### Task data

(* ===== verification/Pulsar.v ===== *)
(** The fast-reflection code protoc-gen-go-pulsar generates for the API messages
    (the *.pulsar.go files under api): the closures of ProtoMethods, on the
    loops of ProtoTable.v, the reflection methods and the list values.  The
    helpers of github.com/cosmos/cosmos-proto/runtime are parameters. *)

From stdpp Require Import base list strings.
From Stdlib Require Import ZArith Lia.
From Stdlib.Init Require Import Byte.
From S2P Require Import Prelude Sdk LockPb ProtoTable.

Local Open Scope Z_scope.

(** * Methods *)

Section Methods.
Context `{WireRuntime} {T : Type} (d : Desc T).

(** [make([]byte, size)] filled from its end. *)
Definition filled (size : Z) (buf : bytes) : outcome bytes :=
  if size <? zlen buf then Panic SliceBounds
  else Ok (replicate (Z.to_nat (size - zlen buf)) x00 ++ buf).

Definition Marshal (x : T) : outcome bytes :=
  buf ← fields_bytes d (d_fields d) x;
  filled (Size d x) buf.

(** The closures with their nil case and the buffer they append to. *)
Definition ProtoMethods_Size (x : option T) : Z := match x with Some x => Size d x | None => 0 end.
Definition ProtoMethods_Marshal (x : option T) (Buf : bytes) : outcome bytes :=
  match x with
  | Some x => dAtA ← Marshal x; Ok (Buf ++ dAtA)
  | None => Ok Buf
  end.

Definition ProtoMethods_Unmarshal (discard : bool) (x : option T) (dAtA : bytes) : outcome (option T) :=
  match x with
  | Some x => Some <$> Unmarshal d discard x dAtA
  | None => Ok None
  end.
End Methods.

(** * Reflection *)

(** The kinds of fields the generator has: messages are always pointers. *)
Definition pulsar_kind {A} (k : fkind A) : bool :=
  match k with KVal _ | KRepVal _ => false | _ => true end.

(** Whether a value counts as set. *)
Definition kind_set {A} (k : fkind A) : A -> bool :=
  match k with
  | KString => fun s => negb (String.eqb s "")
  | KBytes => fun b => negb (zlen b =? 0)
  | KUint64 => fun n => negb (n =? 0)
  | KVal _ => fun _ => true
  | KMsg _ => fun o => match o with Some _ => true | None => false end
  | KRepVal _ => fun l => negb (zlen l =? 0)
  | KRep _ => fun l => negb (zlen l =? 0)
  end.

Section Reflection.
Context {T : Type} (d : Desc T).

(** A [protoreflect.Value] handed to [Set], seen through the type assertions the
    generated code makes: its contents at the type of a field, if it has it. *)
Definition Value : Type := forall fd : field T, option (f_type fd).

Definition full_name (fd : field T) : string := d_fullname d +:+ "." +:+ f_name fd.

(** [switch fd.FullName()]; a descriptor of another message panics. *)
Definition by_name (name : string) : outcome (field T) :=
  match list_find (fun fd => full_name fd = name) (d_fields d) with
  | Some (_, fd) => Ok fd
  | None => Panic (ExtPanic ("message " +:+ d_fullname d +:+ " does not contain field %s"))
  end.

Definition Has (x : T) (name : string) : outcome bool :=
  fd ← by_name name;
  Ok (kind_set (f_kind fd) (f_get fd x)).

Definition Clear (x : T) (name : string) : outcome T :=
  fd ← by_name name;
  Ok (f_set fd (kind_zero (f_kind fd)) x).

Definition Get (x : T) (name : string) : outcome { fd : field T & f_type fd } :=
  fd ← by_name name;
  Ok (existT fd (f_get fd x)).

Definition Set_ (x : T) (name : string) (value : Value) : outcome T :=
  fd ← by_name name;
  match value fd with
  | Some v => Ok (f_set fd v x)
  | None => Panic (ExtPanic "type assertion")
  end.

(** The message after [Mutable]: a nil message field is allocated; nil and empty
    slices are not distinguished. *)
Definition kind_mutable {A} (k : fkind A) : option (A -> A) :=
  match k with
  | KString | KBytes | KUint64 | KVal _ => None
  | KMsg c => Some (fun o => match o with Some m => Some m | None => Some (c_empty c) end)
  | KRepVal _ => Some (fun l => l)
  | KRep _ => Some (fun l => l)
  end.

Definition Mutable (x : T) (name : string) : outcome T :=
  fd ← by_name name;
  match kind_mutable (f_kind fd) with
  | Some f => Ok (f_set fd (f (f_get fd x)) x)
  | None => Panic (ExtPanic ("field " +:+ f_name fd +:+ " of message " +:+ d_fullname d +:+ " is not mutable"))
  end.

Definition kind_new {A} (k : fkind A) : A :=
  match k with
  | KString => EmptyString
  | KBytes => []
  | KUint64 => 0
  | KVal c => c_empty c
  | KMsg c => Some (c_empty c)
  | KRepVal _ => []
  | KRep _ => []
  end.

Definition NewField (name : string) : outcome { fd : field T & f_type fd } :=
  fd ← by_name name;
  Ok (existT fd (kind_new (f_kind fd))).

(** [Range]: the callback sees each populated field in turn, until it returns
    false; [acc] is what it accumulates. *)
Fixpoint range_fields {A} (f : forall fd : field T, f_type fd -> A -> A * bool) (fs : list (field T))
    (x : T) (acc : A) : A :=
  match fs with
  | [] => acc
  | fd :: fs' =>
      if kind_set (f_kind fd) (f_get fd x) then
        let '(acc, continue) := f fd (f_get fd x) acc in
        if continue then range_fields f fs' x acc else acc
      else range_fields f fs' x acc
  end.
Definition Range {A} (f : forall fd : field T, f_type fd -> A -> A * bool) (x : T) (acc : A) : A :=
  range_fields f (d_fields d) x acc.

(** [WhichOneof]: no message has a oneof. *)
Definition WhichOneof (x : T) (name : string) : outcome (field T) :=
  Panic (ExtPanic ("%s is not a oneof field in " +:+ d_fullname d)).

Definition GetUnknown (x : T) : bytes := d_unknown d x.
Definition SetUnknown (x : T) (fields : bytes) : T := d_set_unknown d fields x.
End Reflection.

(** The lists of repeated fields: [None] is a list value without a slice. *)
Section RepeatedList.
Context {M : Type} (c : Codec M).

Definition list_Len (l : option (list (option M))) : Z :=
  match l with Some l => zlen l | None => 0 end.

(** Indexing the slice. *)
Definition list_Get (l : option (list (option M))) (i : Z) : outcome (option M) :=
  match l with
  | None => Panic NilDeref
  | Some l =>
      if i <? 0 then Panic SliceBounds else
      match l !! Z.to_nat i with Some e => Ok e | None => Panic SliceBounds end
  end.

Definition list_Set (l : option (list (option M))) (i : Z) (v : option M)
    : outcome (option (list (option M))) :=
  match l with
  | None => Panic NilDeref
  | Some l =>
      if (i <? 0) || (zlen l <=? i) then Panic SliceBounds else Ok (Some (<[Z.to_nat i := v]> l))
  end.

Definition list_Append (l : option (list (option M))) (v : option M)
    : outcome (option (list (option M))) :=
  match l with None => Panic NilDeref | Some l => Ok (Some (l ++ [v])) end.

Definition list_AppendMutable (l : option (list (option M))) : outcome (option (list (option M))) :=
  list_Append l (Some (c_empty c)).

(** Within the length of the slice; past it the result depends on the capacity,
    which is not modelled. *)
Definition list_Truncate (l : option (list (option M))) (n : Z) : outcome (option (list (option M))) :=
  match l with
  | None => Panic NilDeref
  | Some l => if (n <? 0) || (zlen l <? n) then Panic SliceBounds else Ok (Some (take (Z.to_nat n) l))
  end.

Definition list_NewElement : option M := Some (c_empty c).
Definition list_IsValid (l : option (list (option M))) : bool :=
  match l with Some _ => true | None => false end.
End RepeatedList.

(** * A message's codec *)

(** A nil pointer is written as the empty message. *)
Definition desc_codec `{WireRuntime} {T} (d : Desc T) : Codec T :=
  MkCodec (d_empty d) (Size d) (Marshal d) (Ok []) (Unmarshal d) (desc_wf d).

(** * The methods of one message *)

(** [ProtoReflect()]: the reflection methods of a message type. *)
Record Reflection (T : Type) := MkReflection {
  r_Has : T -> string -> outcome bool;
  r_Clear : T -> string -> outcome T;
  r_Get : T -> string -> outcome { fd : field T & f_type fd };
  r_Set : T -> string -> Value (T := T) -> outcome T;
  r_Mutable : T -> string -> outcome T;
  r_NewField : string -> outcome { fd : field T & f_type fd };
  r_Range : forall A, (forall fd : field T, f_type fd -> A -> A * bool) -> T -> A -> A;
}.
Arguments MkReflection {T}.
Arguments r_Has {T}.
Arguments r_Clear {T}.
Arguments r_Get {T}.
Arguments r_Set {T}.
Arguments r_Mutable {T}.
Arguments r_NewField {T}.
Arguments r_Range {T}.

Definition reflect {T} (d : Desc T) : Reflection T :=
  MkReflection (Has d) (Clear d) (Get d) (Set_ d) (Mutable d) (NewField d) (fun A => Range d).

(** [protoreflect.MessageType]: [Zero] is a nil message. *)
Record MessageType (T : Type) := MkMessageType {
  mt_Zero : option T;
  mt_New : T;
  mt_Descriptor : string;
}.
Arguments MkMessageType {T}.
Arguments mt_Zero {T}.
Arguments mt_New {T}.
Arguments mt_Descriptor {T}.

Definition message_type {T} (d : Desc T) : MessageType T :=
  MkMessageType None (d_empty d) (d_fullname d).

(** [IsValid] of a message. *)
Definition message_IsValid {T} (x : option T) : bool := match x with Some _ => true | None => false end.

(** A field with its getter, which reads nil messages too. *)
Definition getter (T : Type) : Type := { fd : field T & option T -> f_type fd }.

(** A message of a package: its table and its methods. *)
Record message := MkMessage {
  m_type : Type;
  m_desc : Desc m_type;
  m_ProtoReflect : Reflection m_type;
  m_Type : MessageType m_type;
  m_Reset : m_type -> m_type;
  m_getters : list (getter m_type);
  m_size : option m_type -> Z;
  m_marshal : option m_type -> bytes -> outcome bytes;
  m_unmarshal : bool -> option m_type -> bytes -> outcome (option m_type);
}.
Arguments MkMessage {m_type}.

(** The list value of a repeated field. *)
Record list_value := MkListValue {
  lv_type : Type;
  lv_codec : Codec lv_type;
  lv_Len : option (list (option lv_type)) -> Z;
  lv_Get : option (list (option lv_type)) -> Z -> outcome (option lv_type);
  lv_Set : option (list (option lv_type)) -> Z -> option lv_type -> outcome (option (list (option lv_type)));
  lv_Append : option (list (option lv_type)) -> option lv_type -> outcome (option (list (option lv_type)));
  lv_AppendMutable : option (list (option lv_type)) -> outcome (option (list (option lv_type)));
  lv_Truncate : option (list (option lv_type)) -> Z -> outcome (option (list (option lv_type)));
  lv_NewElement : option lv_type;
  lv_IsValid : option (list (option lv_type)) -> bool;
}.
Arguments MkListValue {lv_type}.
(* ===== verification/PulsarProps.v ===== *)
(** The pulsar codecs are lawful, and reflection reads what it wrote. *)

From stdpp Require Import base list strings.
From Stdlib Require Import ZArith Lia.
From Stdlib.Init Require Import Byte.
From S2P Require Import Prelude Sdk LockPb ProtoTable ProtoTableProps Pulsar.

Local Open Scope Z_scope.

Lemma filled_exact buf : filled (zlen buf) buf = Ok buf.
Proof. unfold filled. by rewrite Z.ltb_irrefl, Z.sub_diag. Qed.

(** The codec of a message with a well-formed table is lawful. *)
Lemma desc_codec_lawful `{WireLaws} {T} (d : Desc T) (O : desc_ok d) : codec_lawful (desc_codec d).
Proof.
  split; cbn [c_wf c_size c_marshal c_unmarshal c_empty desc_codec].
  - intros x Wf B. destruct (table_exact d O x Wf B) as (buf & E & L & U). exists buf.
    unfold Marshal. rewrite E. cbn [mbind outcome_bind]. rewrite <- L. split; [apply filled_exact|done].
  - apply (Size_nonneg d O).
  - apply (Unmarshal_returns d O).
Qed.

(** * Reflection *)

Section ReflectionLaws.
Context `{WireLaws} {T : Type} (d : Desc T) (O : desc_ok d).

(** The field looked up by its full name is the one the table lists. *)
Lemma by_name_field fd : fd ∈ d_fields d -> by_name d (full_name d fd) = Ok fd.
Proof.
  intros F. unfold by_name. destruct (list_find _ _) as [[i fd']|] eqn:E.
  - apply list_find_Some in E as (E & N & _). f_equal. apply list_elem_of_lookup_2 in E.
    unfold full_name in N. do 2 apply (inj (String.append _)) in N.
    by apply (map_NoDup_eq f_name (d_fields d)); [apply (ok_names d O)|..].
  - apply list_find_None in E. rewrite Forall_forall in E. by destruct (E fd F).
Qed.

(** A name that is not in the table is refused by every method. *)
Lemma by_name_other name : (forall fd, fd ∈ d_fields d -> name <> full_name d fd) ->
  exists p, by_name d name = Panic p.
Proof.
  intros N. unfold by_name. destruct (list_find _ _) as [[i fd']|] eqn:E; [|by eexists].
  apply list_find_Some in E as (E & E' & _). by destruct (N fd' (list_elem_of_lookup_2 _ _ _ E)).
Qed.

(** [Range] with a callback that never stops sees the populated fields in the
    order of the table. *)
Lemma range_fields_all {A} (f : forall fd : field T, f_type fd -> A -> A) fs x acc :
  range_fields (fun fd v a => (f fd v a, true)) fs x acc
  = foldl (fun a fd => f fd (f_get fd x) a) acc (filter (fun fd => kind_set (f_kind fd) (f_get fd x)) fs).
Proof.
  revert acc. induction fs as [|fd fs IH]; intros acc; [done|]. cbn [range_fields].
  rewrite filter_cons. destruct (kind_set _ _) eqn:K; cbn; [|apply IH]. by rewrite IH.
Qed.

Lemma kind_zero_unset {A} (k : fkind A) : pulsar_kind k = true -> kind_set k (kind_zero k) = false.
Proof. by destruct k. Qed.
End ReflectionLaws.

######

* **The problem**:
In the records above, how many lines hold the string "split"? Reply with only the number.

* **Output for this exercise**:
2